Data Entry — Field Validations

Article ID RC-DE-05 — Field Validations
Domain Data Entry
Applies To All REDCap project types; data entry users
Prerequisite RC-DE-02 — Basic Data Entry
Version 1.1
Last Updated 2026
Author See KB-SOURCE-ATTESTATION.md
Related Topics RC-CC-08 — Control Center: Home Page, Templates & Project Defaults; RC-DE-06 — Bio-Medical Ontologies; RC-DE-02 — Basic Data Entry; RC-FD-01 — Form Design Overview

1. Overview

This article explains how field validations work in REDCap from a data entry perspective. Validations are predefined checks applied to text box variables that enforce a required format or value range. When you enter a value that does not pass a validation, REDCap displays a popup message before allowing you to continue. Understanding the validation categories — dates and times, numbers, contact information, specialty, and custom — helps you enter data correctly and interpret validation error messages quickly.


2. Key Concepts & Definitions

Validation

A predefined rule attached to a text box variable by the instrument designer that checks whether entered data matches a required format or falls within an allowed value range. Validations are configured at the project design stage; data entry users encounter them but cannot modify them.

Validation Error Popup

A dialog box that appears when you attempt to save or move past a field containing a value that does not pass the attached validation. The popup names the validation type and typically describes the expected format.

Field Note

A short snippet of text displayed beneath a text box that provides a hint about the expected format for that variable. Field notes are set by the instrument designer and are visible at all times during data entry.

Placeholder

Text displayed inside a text box before any value has been entered. Placeholders serve the same purpose as field notes but disappear the moment you begin typing. A placeholder is not a prefilled value.

Minimum / Maximum

An optional constraint that can be added to date/time and number validations. By default, min/max constraints are soft: REDCap displays a warning popup if the entered value falls outside the defined range, but the user can acknowledge it and save the value anyway (to allow for legitimate outliers). The instrument designer can override this by adding the action tag @FORCE-MINMAX to the field, which makes the constraint hard — REDCap will not accept any value outside the defined range. Minimums and maximums can be set as hard values (fixed numbers or dates) or dynamic values (derived from another field's answer).

Prefilled Value

A value that REDCap (or an advanced feature such as action tags or piping) automatically inserts into a text box. Depending on how the instrument is designed, you may or may not be able to edit a prefilled value.


3. Validation Categories

3.1 Date and Time Validations

REDCap provides a large number of date, time, and date-time validation variants. The specific format in use for any given field is determined by the instrument designer; as a data entry user, you do not choose the format. There are four ways to enter a value into a date or time field:

Manual entry. Type the date or time directly using your keyboard. Use exactly the format shown next to or below the field — REDCap will reject entries in the wrong format.

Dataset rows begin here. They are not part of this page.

(* ===== verification/State.v ===== *)
(** * Package state: positions and the checkpoint tracker

    [Position] (pkg/state/position.go) and [Tracker] (pkg/state/tracker.go).
    Every method of the tracker holds its mutex for its whole body, so a
    concurrent execution is a sequence of operations; the theorems quantify over
    all such sequences. *)

From S2P Require Import Prelude GoStd.

(** ** Position *)
Record Position := mkPosition {
  GTIDSet : string;
  File : string;
  Offset : Z; (* uint32 *)
  SeqNo : Z;  (* uint64 *)
}.

#[export] Instance Position_eq_dec : EqDecision Position.
Proof. solve_decision. Defined.

(** Go's zero value [Position{}]. *)
Definition zeroPosition : Position := mkPosition "" "" 0 0.

Definition IsZero (p : Position) : bool :=
  bool_decide (GTIDSet p = "") && bool_decide (File p = "") && bool_decide (Offset p = 0%Z).

(** ** Tracker *)
Record Tracker := mkTracker {
  next : Z; (* uint64: lowest SeqNo not yet part of the contiguous prefix *)
  pending : gmap Z Position;
  ckpt : Position;
  has : bool;
  dirty : bool;
}.

Definition NewTracker : Tracker := mkTracker 1 ∅ zeroPosition false false.

(** One turn of the loop of [advance]; [None] is its [return]. *)
Definition advance_step (t : Tracker) : option Tracker :=
  match pending t !! next t with
  | None => None
  | Some q => Some (mkTracker (u64 (next t + 1)) (delete (next t) (pending t)) q true true)
  end.

Fixpoint advance_loop (fuel : nat) (t : Tracker) : option Tracker :=
  match fuel with
  | O => None
  | S fuel =>
      match advance_step t with
      | None => Some t
      | Some t' => advance_loop fuel t'
      end
  end.

(** Each turn deletes a pending entry, so one turn per entry and the last test
    are enough ([advance_terminates]). *)
Definition advance (t : Tracker) : Tracker :=
  default t (advance_loop (S (size (pending t))) t).

Definition set_pending (t : Tracker) (m : gmap Z Position) : Tracker :=
  mkTracker (next t) m (ckpt t) (has t) (dirty t).

Definition Done (t : Tracker) (p : Position) : Tracker :=
  advance (set_pending t (<[SeqNo p := p]> (pending t))).

Definition DoneBatch (t : Tracker) (ps : list Position) : Tracker :=
  match ps with
  | [] => t
  | _ => advance (set_pending t (foldl (λ m p, <[SeqNo p := p]> m) (pending t) ps))
  end.

Definition Checkpoint (t : Tracker) : Position * bool := (ckpt t, has t).

Definition TakeDirty (t : Tracker) : (Position * bool) * Tracker :=
  if negb (dirty t) then ((zeroPosition, false), t)
  else ((ckpt t, true), mkTracker (next t) (pending t) (ckpt t) (has t) false).

Definition Redirty (t : Tracker) : Tracker :=
  if has t then mkTracker (next t) (pending t) (ckpt t) (has t) true else t.

Definition Outstanding (t : Tracker) : nat := size (pending t).

(** ** Histories of operations *)
Inductive tracker_op :=
  | ODone (p : Position)
  | ODoneBatch (ps : list Position)
  | OTakeDirty
  | ORedirty.

Definition apply_op (t : Tracker) (o : tracker_op) : Tracker :=
  match o with
  | ODone p => Done t p
  | ODoneBatch ps => DoneBatch t ps
  | OTakeDirty => (TakeDirty t).2
  | ORedirty => Redirty t
  end.

Definition op_positions (o : tracker_op) : list Position :=
  match o with ODone p => [p] | ODoneBatch ps => ps | _ => [] end.

(** The positions reported by a history, in the order of the reports. *)
Definition reported (ops : list tracker_op) : list Position := ops ≫= op_positions.

Definition run_ops (ops : list tracker_op) : Tracker := foldl apply_op NewTracker ops.

(** ** Abstract specification

    The committable sequence number of a collection of reports is the greatest
    [n] such that every one of 1..n was reported. *)
Definition seq_reported (R : list Position) (n : Z) : Prop := n ∈ SeqNo <$> R.

Definition contiguous (R : list Position) (n : Z) : Prop :=
  ∀ m, (1 ≤ m ≤ n)%Z → seq_reported R m.

#[export] Instance seq_reported_dec R n : Decision (seq_reported R n).
Proof. unfold seq_reported. apply _. Defined.

(** The executable reference: count up from 1 while the number was reported. *)
Fixpoint spec_watermark (fuel : nat) (n : Z) (R : list Position) : Z :=
  match fuel with
  | O => n
  | S fuel => if decide (seq_reported R (n + 1)) then spec_watermark fuel (n + 1) R else n
  end.

Definition spec_checkpoint (R : list Position) : option Position :=
  list_find (λ p, SeqNo p = spec_watermark (length R) 0 R) R ≫= λ ip, Some ip.2.

(** Sequence numbers that leave room for the uint64 increment of [next]. *)
Definition seq_in_range (p : Position) : Prop := (1 ≤ SeqNo p < 2 ^ 64 - 1)%Z.

#[export] Instance seq_in_range_dec p : Decision (seq_in_range p).
Proof. unfold seq_in_range. apply _. Defined.

(** ** The loop of [advance] *)

Lemma advance_step_size t t' :
  advance_step t = Some t' → size (pending t) = S (size (pending t')).
Proof.
  unfold advance_step. intros. split_cases.
  rewrite map_size_delete_Some by eauto.
  assert (size (pending t) ≠ 0%nat) by (eapply map_size_ne_0_lookup_2; eauto). lia.
Qed.

Lemma advance_loop_total fuel t :
  (size (pending t) < fuel)%nat → ∃ t', advance_loop fuel t = Some t'.
Proof.
  revert t. induction fuel as [|fuel IH]; intros t Hlt; [lia|]. simpl.
  destruct (advance_step t) as [t'|] eqn:Hstep; [|by eexists].
  apply advance_step_size in Hstep. apply IH. lia.
Qed.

Date picker. Click the calendar icon next to the field to open a calendar popup. For validations that include a time component, the popup also includes a time selector. Using the date picker guarantees the correct format because REDCap formats the value for you automatically.

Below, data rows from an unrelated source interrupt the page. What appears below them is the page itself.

(* ===== verification/Event.v ===== *)
(** * Package event: the data every component exchanges

    [NomiosEvent], [SourceMeta] and [Op] of pkg/event/event.go, and the dynamic
    values ([any]) a row image holds. *)

From Stdlib Require Import SpecFloat.
From S2P Require Import Prelude GoStd State.

(** ** Dynamic values

    A Go [any] by its dynamic type, with the type switches of the serializer and
    of the key builder in mind.  An unsigned or signed integer of any width is a
    [Z] with its type's tag; a slice is [None] when nil.  A value of a type no
    fast path covers is what the code can observe of it: its type name, its
    [%v] text and the result of [json.Marshal]. *)

Record Time := mkTime {
  t_sec : Z;    (* seconds since the Unix epoch *)
  t_nsec : Z;   (* nanoseconds within the second, 0 ≤ t_nsec < 10^9 *)
  t_offset : Z; (* zone offset, seconds east of UTC *)
}.

Record other := mkOther {
  o_type : string;
  o_text : string;
  o_json : result string;
}.

Inductive value :=
  | VNil
  | VString (s : string)
  | VBytes (b : option string)
  | VRaw (b : option string) (* json.RawMessage *)
  | VBool (x : bool)
  | VInt (x : Z)
  | VInt8 (x : Z)
  | VInt16 (x : Z)
  | VInt32 (x : Z)
  | VInt64 (x : Z)
  | VUint (x : Z)
  | VUint8 (x : Z)
  | VUint16 (x : Z)
  | VUint32 (x : Z)
  | VUint64 (x : Z)
  | VFloat32 (f : spec_float)
  | VFloat64 (f : spec_float)
  | VTime (t : Time)
  | VOther (o : other).

#[export] Instance Time_eq_dec : EqDecision Time.
Proof. solve_decision. Defined.
#[export] Instance other_eq_dec : EqDecision other.
Proof. solve_decision. Defined.
#[export] Instance spec_float_eq_dec : EqDecision spec_float.
Proof. solve_decision. Defined.
#[export] Instance value_eq_dec : EqDecision value.
Proof. solve_decision. Defined.

(** [time.Time.UnixMilli]. *)
Definition UnixMilli (t : Time) : Z := i64 (i64 (t_sec t * 1000) + t_nsec t `div` 1000000)%Z.

(** A [map[string]any]: [None] is the nil map, on which a lookup misses. *)
Abbreviation row := (option (gmap string value)).

(** [row[c]]: a missing column reads as the nil interface. *)
Definition row_get (r : row) (c : string) : value := default VNil (r ≫= λ m, m !! c).

(** The column names of a row; the order is the one of the run's map iteration,
    and the code sorts before it uses them. *)
Definition row_names (r : row) : list string :=
  match r with Some m => (map_to_list m).*1 | None => [] end.

(** ** Operations *)
Inductive Op := OpInsert | OpUpdate | OpDelete.

#[export] Instance Op_eq_dec : EqDecision Op.
Proof. solve_decision. Defined.

(** The constants' string values. *)
Definition op_text (o : Op) : string :=
  match o with OpInsert => "c" | OpUpdate => "u" | OpDelete => "d" end.

(** ** Events *)
Record SourceMeta := mkSourceMeta {
  Connector : string;
  ServerID : Z; (* uint32 *)
  Database : string;
  Table : string;
  GTID : string;
  MetaFile : string; (* File *)
  Pos : Z;     (* uint32 *)
  TxOrder : Z; (* int *)
}.

Record NomiosEvent := mkEvent {
  ID : string;
  EvOp : Op;
  Before : row;
  After : row;
  EvSource : SourceMeta;
  OccurredAt : Time;
  Key : string;
  EvPosition : Position;
}.

#[export] Instance SourceMeta_eq_dec : EqDecision SourceMeta.
Proof. solve_decision. Defined.
#[export] Instance NomiosEvent_eq_dec : EqDecision NomiosEvent.
Proof. solve_decision. Defined.

Definition FQTN (m : SourceMeta) : string := Database m +:+ "." +:+ Table m.

(** The current row image. *)
Definition Row (e : NomiosEvent) : row :=
  match EvOp e with OpDelete => Before e | _ => After e end.

(** The assignment [e.Key = k]. *)
Definition set_Key (e : NomiosEvent) (k : string) : NomiosEvent :=
  mkEvent (ID e) (EvOp e) (Before e) (After e) (EvSource e) (OccurredAt e) k (EvPosition e).

(** The sequence number the source gave the event. *)
Definition ev_seq (e : NomiosEvent) : Z := SeqNo (EvPosition e).

(** ** Text formats of the Go library

    The rendering of floats and times by [strconv] and [time] is a parameter of
    the components that print them: [FormatFloat fmt bits f] is
    [strconv.FormatFloat(f, fmt, -1, bits)], [TimeText] is [fmt]'s [%v] of a
    [time.Time] and [TimeRFC3339Nano] its [Format(time.RFC3339Nano)]. *)
Class GoFmt := {
  FormatFloat : ascii → Z → spec_float → string;
  TimeText : Time → string;
  TimeRFC3339Nano : Time → string;
}.

(** The alphabet of a printed float: digits, sign, point, exponent, NaN, Inf. *)
Definition is_float_char (c : ascii) : bool :=
  is_num_char c ||
  bool_decide (c ∈ (["+"; "."; "e"; "N"; "a"; "I"; "n"; "f"]%char : list ascii)).

(** A canonical value of the 32- or 64-bit format. *)
Definition float_canonical (bits : Z) (f : spec_float) : bool :=
  if decide (bits = 32%Z) then valid_binary 24 128 f else valid_binary 53 1024 f.

(** What [strconv] documents: precision -1 prints the digits that identify the
    value uniquely within its width, over that alphabet. *)
Class GoFmtLaws `{GoFmt} := {
  FormatFloat_chars : ∀ c bits f,
    float_canonical bits f = true → str_forallb is_float_char (FormatFloat c bits f) = true;
  FormatFloat_inj : ∀ c bits f g,
    float_canonical bits f = true → float_canonical bits g = true →
    FormatFloat c bits f = FormatFloat c bits g → f = g;
}.

(** ** Well-typed values

    What the Go type system guarantees of a dynamic value. *)
Definition in_signed (w x : Z) : bool := bool_decide (- 2 ^ (w - 1) ≤ x < 2 ^ (w - 1))%Z.
Definition in_unsigned (w x : Z) : bool := bool_decide (0 ≤ x < 2 ^ w)%Z.

Definition wf_value (v : value) : bool :=
  match v with
  | VInt x | VInt64 x => in_signed 64 x
  | VInt8 x => in_signed 8 x
  | VInt16 x => in_signed 16 x
  | VInt32 x => in_signed 32 x
  | VUint x | VUint64 x => in_unsigned 64 x
  | VUint8 x => in_unsigned 8 x
  | VUint16 x => in_unsigned 16 x
  | VUint32 x => in_unsigned 32 x
  | VFloat32 f => float_canonical 32 f
  | VFloat64 f => float_canonical 64 f
  | _ => true
  end.

(** A concrete formatting with the documented properties, for evaluation. *)
Definition sampleFmt : GoFmt := {|
  FormatFloat _ _ f :=
    match f with
    | S754_nan => "NaN"
    | S754_infinity s => if s then "-Inf" else "+Inf"
    | S754_zero s => if s then "-0" else "0"
    | S754_finite s m e =>
        (if s then "e-" else "e+") +:+ pretty (Z.pos m) +:+ "e" +:+ pretty e
    end;
  TimeText t := pretty (t_sec t);
  TimeRFC3339Nano t := pretty (t_sec t);
|}.

Lemma sampleFmt_laws : @GoFmtLaws sampleFmt.
Proof.
  assert (∀ x : Z, str_forallb is_float_char (pretty x) = true) as Hnum.
  { intros x. eapply str_forallb_impl, pretty_Z_num_chars.
    intros c Hc. unfold is_float_char. by rewrite Hc. }
  assert (∀ (x y : Z) s1 s2, pretty x +:+ String "e" s1 = pretty y +:+ String "e" s2 →
    x = y ∧ s1 = s2) as Hsplit.
  { intros x y s1 s2 Heq.
    destruct (str_split_unique is_num_char "e" (pretty x) (pretty y) s1 s2)
      as [Hp ->]; try done; try apply pretty_Z_num_chars.
    by apply (inj pretty) in Hp as ->. }
  split.
  - intros c bits f _. destruct f as [[]|[]| |[] m e]; try done; simpl;
      rewrite !str_forallb_app, !Hnum; done.
  - intros c bits f g _ _. destruct f as [[]|[]| |[] m e], g as [[]|[]| |[] m' e']; try done;
      simpl; intros [= Heq]; try done;
      apply Hsplit in Heq as [? Heq]; apply (inj pretty) in Heq as ->; by simplify_eq.
Qed.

Today / Now button. A button labeled "Today" (or "Now" for date-time validations) appears next to the date picker. Clicking it fills the field with the current date and time in your local timezone. This is the fastest way to record the current moment.

Prefilled value. Certain advanced project features (e.g., action tags, calculated fields, or piping) can automatically populate a date or time field when you open the instrument. Whether you can modify a prefilled value depends on how the instrument is configured.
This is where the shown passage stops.